Regências - texto base

PERÍODO REGENCIAL
Como o Brasil ficaria sem o Imperador e com o seu sucessor, o filho, com apenas 5 anos? Haveria uma solução: a regência. Nessa aula, iremos tratar desses 9 anos aproximadamente quando o Brasil ainda era um império, mas não era comandado por um imperador.
Quando D. Pedro I abdicou, já se sabia que o seu filho não poderia assumir o trono por conta da idade. Na constituição havia uma solução para esse caso. O artigo 123 da constituição determinava que caso não houvesse um sucessor direto do presidente, o país teria que ser governado por um conselho de três regentes, que seriam eleitos pelo Legislativo. E assim deveria ficar o país até o imperador completar 18 anos.
No entanto, o período regencial não seria tão simples. Inúmeros grupos políticos discutiam suas posições nos jornais e no Parlamento. Entre esses grupos é importante destacar três:
Restauradores: defendiam a volta de D. Pedro I e representava os comerciantes portugueses, militares conservadores e altos funcionários públicos;
Liberais exaltados: pediam a descentralização do poder e autonomia das províncias e o sistema federalista e, alguns, republicanos. Representavam os profissionais liberais, pequenos comerciantes e funcionários públicos modestos e militares de baixa patente;
Liberais moderados: defendiam a preservação da unidade territorial e a monarquia, porém, sem absolutismo. A manutenção da escravidão também era defendida por esses grupos que representavam os grandes proprietários rurais de São Paulo, Minas Gerais e do nordeste. Esses grupos foram redefinidos em 1834 quando D. Pedro I morreu em Portugal. Por isso, não fazia sentido a existência dos grupos dos restauradores, cuja bandeira principal era a volta do imperador. Após 1837, esses grupos ficaram mais bem definidos entre progressistas e regressistas.
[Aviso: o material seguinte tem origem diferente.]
(** *** The parameter store: presets, defaults, validation, balance *)

Section StoreMore.
Context {BT : BundleTypes} {Inst : Type} {LVM : LVM_Library Inst}.
Implicit Types (c : BundleContext Inst) (t : list Event).

#[local] Arguments updateControlParameter : simpl never.

(** A table of levels, one entry per band in band order. *)
Local Abbreviation levelTable f :=
  (map (fun i => {| index := Z.of_nat i; levelMb := f i |}) (seq 0 MAX_NUM_BANDS)).

Lemma levelTable_split (f : nat -> Z) j :
  (j < MAX_NUM_BANDS)%nat ->
  levelTable f =
  map (fun i => {| index := Z.of_nat i; levelMb := f i |}) (seq 0 j) ++
  {| index := Z.of_nat j; levelMb := f j |} ::
  map (fun i => {| index := Z.of_nat i; levelMb := f i |})
      (seq (S j) (MAX_NUM_BANDS - S j)).
Proof.
  intros Hj.
  assert (Hn : MAX_NUM_BANDS = (j + S (MAX_NUM_BANDS - S j))%nat) by lia.
  rewrite Hn at 1. rewrite seq_app, map_app. reflexivity.
Qed.

Lemma levelTable_in_range (f : nat -> Z) start len :
  (start + len <= MAX_NUM_BANDS)%nat ->
  Forall indexInRange
    (map (fun i => {| index := Z.of_nat i; levelMb := f i |}) (seq start len)).
Proof.
  intros Hle. apply List.Forall_forall. intros x Hx.
  apply in_map_iff in Hx as (i & <- & Hi). apply in_seq in Hi.
  unfold indexInRange. cbn. lia.
Qed.

Lemma levelTable_valid (f : nat -> Z) :
  (0 < MAX_NUM_BANDS)%nat -> isBandLevelIndexInRange (levelTable f) = true.
Proof.
  intros Hpos. apply isBandLevelIndexInRange_spec. split.
  - destruct MAX_NUM_BANDS; [lia|discriminate].
  - apply levelTable_in_range. lia.
Qed.

(** A full table leaves no slot of [tempLevel] indeterminate. *)
Lemma fillTempLevel_full (f : nat -> Z) uninit :
  fillTempLevel (levelTable f) uninit = map f (seq 0 MAX_NUM_BANDS).
Proof.
  apply list_eq. intros j.
  destruct (Nat.lt_ge_cases j MAX_NUM_BANDS) as [Hj|Hj].
  - rewrite (uninit_lookup f j Hj).
    pose proof (levelTable_in_range f 0 MAX_NUM_BANDS (Nat.le_refl _)) as Hall.
    rewrite (levelTable_split f j Hj) in Hall |- *.
    pose proof (fillTempLevel_last _ {| index := Z.of_nat j; levelMb := f j |}
                  _ uninit Hall) as Hlast.
    cbn [index levelMb] in Hlast. rewrite Nat2Z.id in Hlast. apply Hlast.
    apply List.Forall_forall. intros x Hx.
    apply in_map_iff in Hx as (i & <- & Hi). apply in_seq in Hi. cbn. lia.
  - rewrite !lookup_ge_None_2; [reflexivity| |].
    + rewrite length_map, length_seq. exact Hj.
    + rewrite fillTempLevel_length. exact Hj.
Qed.

Lemma map_seq_lookup {A} (g : nat -> A) len : forall start j,
  (j < len)%nat -> map g (seq start len) !! j = Some (g (start + j)%nat).
Proof.
  induction len as [|len IH]; intros start [|j] Hj; cbn; try lia.
  - rewrite Nat.add_0_r. reflexivity.
  - rewrite IH by lia. f_equal. f_equal. lia.
Qed.

Lemma table_lookup_total (f : nat -> Z) i :
  (i < MAX_NUM_BANDS)%nat -> map f (seq 0 MAX_NUM_BANDS) !!! i = f i.
Proof. intros Hi. apply list_lookup_total_correct, uninit_lookup, Hi. Qed.

(** With one definition per band, the loop over the engine's band
    definitions replaces them all. *)
Lemma fillBandDefinition_full (f : nat -> Z) defs :
  length defs = MAX_NUM_BANDS ->
  fillBandDefinition (map f (seq 0 MAX_NUM_BANDS)) defs =
  map (fun i => bandDefinition i (f i)) (seq 0 MAX_NUM_BANDS).
Proof.
  intros Hlen. apply list_eq. intros j.
  destruct (Nat.lt_ge_cases j MAX_NUM_BANDS) as [Hj|Hj].
  - rewrite fillBandDefinition_lookup by lia.
    rewrite table_lookup_total by exact Hj.
    symmetry.
    apply (map_seq_lookup (fun i => bandDefinition i (f i))
             MAX_NUM_BANDS 0 j Hj).
  - rewrite !lookup_ge_None_2; [reflexivity| |].
    + rewrite length_map, length_seq. exact Hj.
    + rewrite fillBandDefinition_length. lia.
Qed.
O período da Regência teve duas fases:
Avanço liberal: Entre os anos de 1831 e 1837. É assim chamado por ter sido um período com fortes ideias liberais prevalecendo e de autonomia das províncias;
Regresso conservador: de 1837 até 1840. Foi uma época de perda de parte da autonomia das províncias e com a centralização do poder. Além de ter sufocado parte das revoltas iniciadas no período anterior.
As revoltas regenciais foram assim chamadas por acontecerem durante a regência e em várias províncias do Império. Os motivos dessas revoltas eram variados. Problemas econômicos, sociais e políticos eram os motivos dessas revoltas que ocorreram de forma independente uma da outra, e conforme pode ser visto no mapa abaixo, ocorreu também em períodos variados, mas grande parte no período regencial.
Cabanagem, Grão Pará: revolta popular com a participação de homens e mulheres pobres, negros, indígenas, mestiços e que trabalhavam na floresta vivendo em casas simples e em cabanas, por isso o nome do movimento. Os revoltosos foram apoiados por alguns fazendeiros locais e que também estavam descontentes com o poder central. Os revoltosos e os fazendeiros locais não se entendiam quanto à reivindicação de alguns pontos do movimento, entre eles o fim da escravidão e a distribuição de terras. Por isso, o movimento foi enfraquecido e reprimido pelo poder regencial.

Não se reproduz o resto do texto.